Ante el concurso de proyectos al que se piensa convocar, hay dos puntos que, en mi opinión, deben ser resueltos de antemano y entregados a los participantes como insumos, como programa de la obra, y no dejarlo a la decisión de cada quién. El primero es la vialidad vehicular: las calles que rodean el cuadrángulo han sido cerradas y abiertas siempre a capricho. Desde mi punto de vista, la escuadra del frente de la catedral y del palacio debe desaparecer como tránsito público, e integrarse totalmente a la plaza, mientras que en los otros dos lados las arterias deben ser retrazadas, redimensionadas y rediseñadas; pero que lo decidan los expertos.
El segundo punto es el uso del área. Obviamente no todas las plazas sirven para lo mismo, y menos ésta, que es única por muchos conceptos: aquí debe darse una reflexión seria sobre la vocación natural del Zócalo. Su primera función, intocable, es la de albergar multitudes; la segunda, la de ser tránsito peatonal en todas direcciones: nada deberá obstaculizarlas. Pero otras posibles vocaciones están por discutirse: ¿Debe el Zócalo ser también un lugar de estancia?
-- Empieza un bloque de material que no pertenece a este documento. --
Lemma sort_step_spec frames num all p x rest :
  numbered frames num all -> (forall i, i ∈ p ++ x :: rest -> i ∈ all) ->
  StronglySorted (delivery_order num) p -> (forall i, i ∈ p -> (i < x)%nat) ->
  exists q, sort_step frames (p ++ x :: rest) (length p) = q ++ rest /\ q ≡ₚ p ++ [x] /\
    StronglySorted (delivery_order num) q.
Proof.
  intros Hn Hall Hs Hlt. unfold sort_step. rewrite list_lookup_middle by done. cbn [from_option id].
  destruct (sort_shift_spec frames num all x p x rest Hn) as (l&r&->&E&Hr&Hl); [set_solver..|].
  exists (l ++ x :: r). rewrite E, <- app_assoc. splits; [done|solve_Permutation|].
  apply StronglySorted_app in Hs as (Hlr&Sl&Sr). apply StronglySorted_app. splits; [|done|].
  - intros i j Hi [->|Hj]%elem_of_cons; [|by apply Hlr].
    assert (num i <= num x) as Hle; [|assert (i < x)%nat by (apply Hlt; set_solver); unfold delivery_order; lia].
    destruct l as [|l0 l'] using rev_ind; [set_solver|]. specialize (Hl l0 (last_snoc _ _)).
    apply elem_of_app in Hi as [Hi| ->%list_elem_of_singleton]; [|done].
    apply StronglySorted_app in Sl as (Hll&_&_). specialize (Hll i l0 Hi ltac:(set_solver)).
    unfold delivery_order in Hll. lia.
  - constructor; [done|]. apply Forall_forall. intros i Hi. left. by apply Hr.
Qed.

Lemma sort_fold_spec frames num all l p :
  numbered frames num all -> (forall i, i ∈ p ++ l -> i ∈ all) ->
  StronglySorted (delivery_order num) p -> (forall i j, i ∈ p -> j ∈ l -> (i < j)%nat) ->
  StronglySorted lt l ->
  exists q, foldl (sort_step frames) (p ++ l) (seq (length p) (length l)) = q /\ q ≡ₚ p ++ l /\
    StronglySorted (delivery_order num) q.
Proof.
  intros Hn. revert p. induction l as [|x l IH]; intros p Hall Hs Hlt Sl.
  - exists p. rewrite app_nil_r. by splits.
  - apply StronglySorted_cons in Sl as [Fx Sl]. rewrite Forall_forall in Fx. cbn [length seq foldl].
    destruct (sort_step_spec frames num all p x l) as (q&E&P&Sq); [done|done|done|set_solver|].
    rewrite E. assert (length q = Datatypes.S (length p)) as Lq by (rewrite P, length_app; cbn; lia).
    destruct (IH q) as (q'&E'&P'&S').
    + intros i. rewrite P. intros Hi. apply Hall. set_solver.
    + done.
    + intros i j. rewrite P. intros [Hi| ->%list_elem_of_singleton]%elem_of_app Hj; [|by apply Fx].
      specialize (Hlt i x Hi ltac:(set_solver)). specialize (Fx j Hj). lia.
    + done.
    + exists q'. rewrite Lq in E'. splits; [done| |done]. rewrite P', P. solve_Permutation.
Qed.

Lemma sort_not_needed frames num l :
  numbered frames num l -> StronglySorted lt l -> sort_needed frames l = false ->
  StronglySorted (delivery_order num) l.
Proof.
  intros Hn Sl H. apply Sorted_StronglySorted.
  { intros i j k. unfold delivery_order. lia. }
  unfold sort_needed in H.
  assert (forall n i j, l !! n = Some i -> l !! Datatypes.S n = Some j -> num i <= num j) as Hstep.
  { intros n i j Hi Hj. destruct (Z.leb_spec (num i) (num j)) as [|Hgt]; [done|exfalso].
    apply Bool.not_true_iff_false in H. apply H. apply existsb_exists. exists (Datatypes.S n).
    pose proof (lookup_lt_Some _ _ _ Hj). split; [apply in_seq; lia|].
    replace (Datatypes.S n - 1)%nat with n by lia. rewrite Hi, Hj. cbn [from_option id].
    rewrite (before_numbered frames num l) by (done || by eapply list_elem_of_lookup_2).
    by apply Z.ltb_lt. }
  clear H Hn. induction l as [|i l IH]; [constructor|]. apply StronglySorted_cons in Sl as [Fi Sl].
  constructor; [apply IH; [done|intros n; apply (Hstep (Datatypes.S n))]|].
  destruct l as [|j l]; constructor. specialize (Hstep 0%nat i j eq_refl eq_refl).
  rewrite Forall_forall in Fi. specialize (Fi j ltac:(left)). unfold delivery_order. lia.
Qed.
Lemma wait_range c : 0 < _linkg_transport_reorder_wait_us c <= 80000.
Proof. unfold _linkg_transport_reorder_wait_us. repeat case_match; unfold LINKG_TRANSPORT_REORDER_REALTIME_WAIT_US,
  LINKG_TRANSPORT_REORDER_VIDEO_WAIT_US, LINKG_TRANSPORT_REORDER_DATA_WAIT_US; lia. Qed.

Lemma expiry_positive c now : 0 <= now < 2 ^ 63 -> 0 < u64 (now + _linkg_transport_reorder_wait_us c).
Proof. intros H. pose proof (wait_range c). rewrite wrap_small by mlia. lia. Qed.

Lemma frames_held_length l j : frames_held l j <= Z.of_nat (length l).
Proof.
  unfold frames_held. induction l as [|f l IH]; cbn [sumZ length]; [lia|]. pose proof (frame_held_range f j). lia.
Qed.

Lemma in_flight_nil M : forall j, in_flight M [] j = M j.
Proof. intros j. unfold in_flight, frames_held. cbn. lia. Qed.

Lemma guarded_ext M M' theirs s : (forall j, M j = M' j) -> guarded step M theirs s -> guarded step M' theirs s.
Proof.
  intros E (W&Hm&Hb). split; [done|]. split; [intros j; rewrite <- E; apply Hm|].
  intros j. rewrite <- E. apply Hb.
Qed.

(** Caching, after which the class may be written back with [out] taken from
    it. *)
Lemma cache_finish M theirs ci s c0 c1 N num frames order r now tc w :
  guarded step M theirs s -> rt_classes s !! ci = Some c0 ->
  cacheable ci c1 N num frames (pending r order) -> (forall j, class_held c1 j = class_held c0 j) ->
  NoDup order -> 0 <= now < 2 ^ 63 ->
  (forall i, i ∈ order -> (i < length r)%nat /\ exists p, rf_packet (frame_at frames i) = Some p /\ 0 < M p) ->
  (forall j, M j + 64 <= 2 ^ 30) ->
  wp (cache_loop c1 order frames r now (_linkg_transport_reorder_wait_us tc) w) (fun x s' =>
    let '(c2, r', w') := x in
    cached_in ci c1 N num frames (pending r order) (u64 (now + _linkg_transport_reorder_wait_us tc)) c2 /\
    rt_classes s' = rt_classes s /\ same_service s s' /\
    (forall c3 out, class_ok ci c3 -> (length out <= 64)%nat ->
       (forall j, class_held c2 j = frames_held out j + class_held c3 j) ->
       guarded step (in_flight M out) theirs (rset_classes (<[ci := c3]> (rt_classes s')) s')) /\
    verdicts_kept order r r' /\
    (forall i, i ∈ pending r order -> result_at r' i = CACHED) /\
    (forall i, i ∉ pending r order -> result_at r' i = result_at r i)) s.
Proof.
  intros G Hc0 Hc Hh Hd Hnow Hin HM.
  assert (length (pending r order) <= 64)%nat as Hlen.
  { assert (length (num <$> pending r order) <= length (seqZ N 64))%nat as Hle.
    { apply submseteq_length, NoDup_submseteq; [apply Hc|]. intros x (i&->&Hi)%list_elem_of_fmap.
      apply elem_of_seqZ. by apply (ch_sequence _ _ _ _ _ _ Hc). }
    by rewrite length_fmap in Hle. }
  eapply wp_mono.
  - apply (cache_loop_spec ci N num frames order c1 r now (_linkg_transport_reorder_wait_us tc) w s); try done.
    + by apply expiry_positive.
    + intros i Hi. by apply Hin.
    + apply (rw_inv _ _ (proj1 G)).
    + intros i [Hi _]%elem_of_pending. destruct (Hin i Hi) as (_&p&Ep&Hp). exists p. split; [done|].
      pose proof (guarded_mine _ _ _ _ p G). lia.
    + intros p. pose proof (guarded_room _ _ _ _ p G). unfold ps_room. lia.
  - intros [[c2 r'] w'] s' (st'&->&I'&R'&C'&V'&Ca'&O'&_). splits; try done. intros c3 out Ok Hl Hh2.
    change (rset_classes (<[ci := c3]> (rt_classes (rset_store st' s))) (rset_store st' s))
      with (rset_store st' (rset_classes (<[ci := c3]> (rt_classes s)) s)).
    apply (guarded_update step M _ theirs s ci c0); try done.
    + intros j. pose proof (frames_held_length out j). pose proof (frames_held_nonneg out j).
      destruct G as (_&Hm&_). specialize (Hm j). specialize (HM j). unfold in_flight. lia.
    + intros j. rewrite R'. specialize (Hh2 j). rewrite (cd_held _ _ _ _ _ _ _ _ C') in Hh2. rewrite Hh in Hh2.
      unfold in_flight. lia.
Qed.

End Safety.
(* ===== verification/TransportReorderSubmit.v ===== *)
(** * In-order delivery: the batch entry point under interference

    One group, the emission outside the lock, the pressure loop and
    [linkg_transport_reorder_submit_batch], each with its effect on the
    invariant of TransportReorderSafety, on the packet references and on the
    verdicts, whatever the other threads do while the lock is free. *)

From stdpp Require Import sorting.
From S2P Require Import Prelude.
From S2P Require Import PacketStore.
From S2P Require Import PacketPool.
From S2P Require Import TransportTypes.
From S2P Require Import TransportReorder.
From S2P Require Import TransportReorderRuntime.
From S2P Require Import TransportReorderSafety.

Lemma verdict_range c N num r previous i :
  verdict c N num r previous i <> READY /\ verdict c N num r previous i <> EMITTED.
Proof. unfold verdict. split; repeat case_match; done. Qed.

Lemma filtered_fresh c N num order r r' i v :
  filtered c N num [] order r r' -> v = READY \/ v = EMITTED -> result_at r i <> v -> result_at r' i <> v.
Proof.
  intros F Hv Hr. destruct (decide (i ∈ order)) as [Hi|Hi]; [|by rewrite (fi_other _ _ _ _ _ _ _ F) by auto].
  destruct (decide (result_at r i = UNPROCESSED)) as [Hu|Hu]; [|by rewrite (fi_other _ _ _ _ _ _ _ F) by auto].
  apply list_elem_of_split in Hi as (l&rest&E). rewrite (fi_verdict _ _ _ _ _ _ _ F l i rest E Hu).
  destruct (verdict_range c N num r ([] ++ l) i). by destruct Hv as [->| ->].
Qed.

(** After the filter, a frame of the group is pending or has its verdict. *)
Lemma filtered_pending r order i : i ∈ order -> i ∈ pending r order \/ result_at r i <> UNPROCESSED.
Proof.
  intros Hi. destruct (decide (result_at r i = UNPROCESSED)); [left; by apply elem_of_pending|by right].
Qed.

Section Submit.
Context {S : Type} `{PS : PacketStore S} {PL : PacketStoreLaws S} (env : reorder_env S).
Context (step : (nat -> Z) -> (nat -> Z) -> Prop).

Abbreviation runtime := (linkg_transport_reorder_runtime S).

(** ** One group *)

Lemma run_packets ci c N a n f :
  class_ok ci c -> class_at c N -> f ∈ buffered_run c N a n -> is_Some (rf_packet f) /\ frame_of ci c f.
Proof.
  intros O W Hf. unfold buffered_run in Hf. apply list_elem_of_omap in Hf as (k&_&Hb).
  destruct (buffered c N k) as [sl|] eqn:E; [|done]. injection Hb as <-.
  destruct (ok_buffered ci c N k sl O W E) as [Fr _]. split; [|done].
  apply (buffered_Some c N k sl W) in E as (_&_&Ho). unfold occupied in Ho. zb. by destruct (rf_packet _); eauto.
Qed.

Lemma kept_refl c : kept_thread env c c.
Proof. intros H. right. done. Qed.

Lemma kept_trans c1 c2 c3 : kept_thread env c1 c2 -> kept_thread env c2 c3 -> kept_thread env c1 c3.
Proof.
  intros H1 H2 Hd. destruct (H2 Hd) as [|[Hd2 E2]]; [by left|]. destruct (H1 Hd2) as [E1|[Hd1 E1]]; [left; congruence|].
  right. split; [done|congruence].
Qed.

Lemma kept_idle c c' : rc_delivery_in_progress c' = false -> kept_thread env c c'.
Proof. intros H Hd. congruence. Qed.

Lemma kept_same c c' :
  rc_delivery_in_progress c' = rc_delivery_in_progress c -> rc_delivery_thread c' = rc_delivery_thread c ->
  kept_thread env c c'.
Proof. intros E1 E2 Hd. right. split; congruence. Qed.

(** Taking the contiguous run from a class that delivers nothing. *)
Lemma take_safe ci c N room indices frames r emit :
  class_ok ci c -> class_at c N -> rc_delivery_in_progress c = false ->
  (is_Some (buffered c N N) -> rc_expected_initialized c = true) ->
  exists c' N' n,
    take_loop room (en_self env) indices frames c r emit =
      (c', mark_run indices frames N n r, emit ++ ((fun f => (f, true)) <$> buffered_run c N N (N' - N))) /\
    class_ok ci c' /\ advanced c N c' N' /\ kept_thread env c c' /\
    (length (buffered_run c N N (N' - N)) <= Nat.min room 64)%nat /\
    (forall j, class_held c j = frames_held (buffered_run c N N (N' - N)) j + class_held c' j) /\
    (forall f, f ∈ buffered_run c N N (N' - N) ->
       is_Some (rf_packet f) /\ frame_of ci c' f /\ rc_expected_initialized c' = true /\
       rc_delivery_in_progress c' = true /\ rc_delivery_thread c' = en_self env).
Proof.
  intros O W Hd Hi.
  destruct (take_loop_spec room (en_self env) indices frames c N r emit W) as (c'&N'&E&A&Hroom&Hin&_&Hp&Ht&_).
  pose proof (ad_le _ _ _ _ A) as Hle. exists c', N', (Z.to_nat (N' - N)). rewrite Hd in Hp. cbn [orb] in Hp.
  assert (N < N' -> rc_expected_initialized c = true) as Hini by (intros; apply Hi, Hin; lia).
  assert (N' - N <= 64) as H64.
  { destruct (decide (N' - N <= 64)); [done|]. destruct (Hin (N + 64) ltac:(lia)) as [x Hx].
    rewrite buffered_out in Hx by lia. done. }
  splits; try done.
  - eapply class_ok_advanced; [done|done|exact A|]. rewrite Hp. intros ?%Z.ltb_lt. by apply Hini.
  - intros Hd'. left. apply Ht. rewrite Hp in Hd'. by apply Z.ltb_lt.
  - pose proof (run_length c N N (N' - N) ltac:(lia)). lia.
  - intros j. by apply class_held_advanced.
  - intros f Hf. destruct (decide (N < N')) as [Hlt|].
    2:{ replace (N' - N) with 0 in Hf by lia. by apply elem_of_nil in Hf. }
    destruct (run_packets ci c N _ _ f O W Hf) as [Hpk Fr]. splits; [done| | | |by apply Ht].
    + apply (frame_of_same ci c); [apply A|apply A|done].
    + rewrite (ad_init _ _ _ _ A). by apply Hini.
    + rewrite Hp. by apply Z.ltb_lt.
Qed.

Definition group_class (g : linkg_transport_reorder_group) : nat :=
  class_index (gr_peer_index g) (gr_traffic_class g).

(** The window and the verdicts a group is cached with, from the state in which
    the call found the class [c0]. *)
Record staged (ci : nat) (c0 c : linkg_transport_reorder_class) (N : Z) (num : nat -> Z)
    (frames : list linkg_transport_reorder_frame) (order : list nat)
    (r0 r : list linkg_transport_reorder_result) : Prop := {
  sg_cacheable : cacheable ci c N num frames (pending r order);
  sg_held : forall j, class_held c j = class_held c0 j;
  sg_verdicts : verdicts_kept order r0 r;
  sg_thread : kept_thread env c0 c;
  sg_fresh : forall i, i ∈ order -> result_at r0 i = UNPROCESSED -> result_at r i = READY ->
    rc_delivery_in_progress c = true /\ rc_delivery_thread c = en_self env /\
    frame_of ci c (frame_at frames i) /\ rc_expected_initialized c = true }.

(** What follows the caching: [out] is taken from the window, cached frames of
    the group may become EMITTED; nothing happens during a delivery. *)
Record finishes (ci : nat) (indices : list nat) (c2 : linkg_transport_reorder_class)
    (r2 : list linkg_transport_reorder_result) (e : emission)
    (c3 : linkg_transport_reorder_class) (r3 : list linkg_transport_reorder_result)
    (out : list linkg_transport_reorder_frame) : Prop := {
  fs_busy : rc_delivery_in_progress c2 = true -> c3 = c2 /\ out = [];
  fs_thread : kept_thread env c2 c3;
  fs_ok : class_ok ci c3;
  fs_room : (length out <= Nat.min (Z.to_nat LINKG_TRANSPORT_REORDER_EMIT_BATCH_MAX - length e) 64)%nat;
  fs_held : forall j, class_held c2 j = frames_held out j + class_held c3 j;
  fs_out : forall f, f ∈ out -> is_Some (rf_packet f) /\ frame_of ci c3 f /\
    rc_expected_initialized c3 = true /\ rc_delivery_in_progress c3 = true /\ rc_delivery_thread c3 = en_self env;
  fs_len : length r3 = length r2;
  fs_verdicts : forall i, result_at r3 i = result_at r2 i \/
    (i ∈ indices /\ result_at r2 i = CACHED /\ result_at r3 i = EMITTED) }.

Lemma finish_nothing ci indices c2 r2 e : class_ok ci c2 -> finishes ci indices c2 r2 e c2 r2 [].
Proof.
  intros O. split; try done; auto using kept_refl.
  - cbn. lia.
  - intros f Hf. by apply elem_of_nil in Hf.
Qed.

Lemma finish_take g frames c2 N r2 e :
  class_ok (group_class g) c2 -> class_at c2 N -> rc_delivery_in_progress c2 = false ->
  exists c3 r3 out,
    _linkg_transport_reorder_take_contiguous_locked (en_self env) c2 g frames r2 e =
      (c3, r3, e ++ ((fun f => (f, true)) <$> out)) /\
    finishes (group_class g) (gr_indices g) c2 r2 e c3 r3 out.
Proof.
  intros O W Hd. unfold _linkg_transport_reorder_take_contiguous_locked.
  destruct (take_safe (group_class g) c2 N (Z.to_nat LINKG_TRANSPORT_REORDER_EMIT_BATCH_MAX - length e)
    (gr_indices g) frames r2 e O W Hd) as (c3&N'&n&E&O3&A&Kt&Hl&Hh&Hf).
  { intros [sl Hb]. destruct (rc_expected_initialized c2) eqn:Hi; [done|].
    destruct (co_idle _ _ O Hi) as [Hz _]. by rewrite (count_zero c2 N W Hz) in Hb. }
  exists c3, (mark_run (gr_indices g) frames N n r2), (buffered_run c2 N N (N' - N)). split; [done|].
  destruct (mark_run_weak (gr_indices g) frames N n r2) as [L V]. split; try done. congruence.
Qed.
De ser afirmativa la respuesta, será tarea de los proyectistas el determinar en qué zonas y qué medios usan para propiciarla, incluyendo siempre, claro está, los espacios entre la catedral y el Templo Mayor, y entre el edificio del gobierno del Distrito Federal y el de la Suprema Corte, que son prolongaciones y deben considerarse parte del conjunto.
(Es claro para mí que, aunque defiendo que el comercio ambulante debe ser ordenado y regularizado, pero no retirado del Centro Histórico, ninguno de estos espacios debe ser para él).
La más grande riqueza de la Plaza de la Constitución es su espacio mismo. No me refiero sólo a su dimensión magnífica, sino a la relación entre ella y la altura y características de su envolvente, los edificios en torno: en este aspecto, el Zócalo es uno de los mejores espacios urbanos del mundo. Aquí entramos a una de las consideraciones centralísimas para cualquier proyecto futuro: el carácter simbólico del sitio. El Zócalo no es una plaza más, sino el ombligo de la ciudad que es ombligo del país. Parte de este carácter simbólico reside en el diálogo visual entre el Palacio Nacional, la catedral, los edificios del gobierno de la ciudad, e incluso el de la Corte. Este diálogo no debe ser interferido ni alterado en forma alguna.
Y siguiendo con el símbolo, un mérito enorme del estado actual del Zócalo es que transmite, indiscutiblemente, una sensación de dignidad, de nobleza, de estabilidad, de solidez y de permanencia, calificativos que todos quisiéramos para el país que allí se reconcentra. Cualquiera que sea el nuevo proyecto deberá conservar, con la más alta calidad arquitectónica, esta esencialidad y esta reciedumbre, evitando cualquier trivialidad decorativa o demagógica, y cualquier anacronismo.
Me alegro, pues, de que la Plaza de la Constitución vaya a ser mejorada. Aunque en general mantengo un gran escepticismo al respecto, me alegro también de que el proyecto vaya a ser sometido a concurso. Creo que de él podrá surgir un trozo del corazón gallardo, compartido y fuerte que, más allá de la retórica, tanto le urge al país.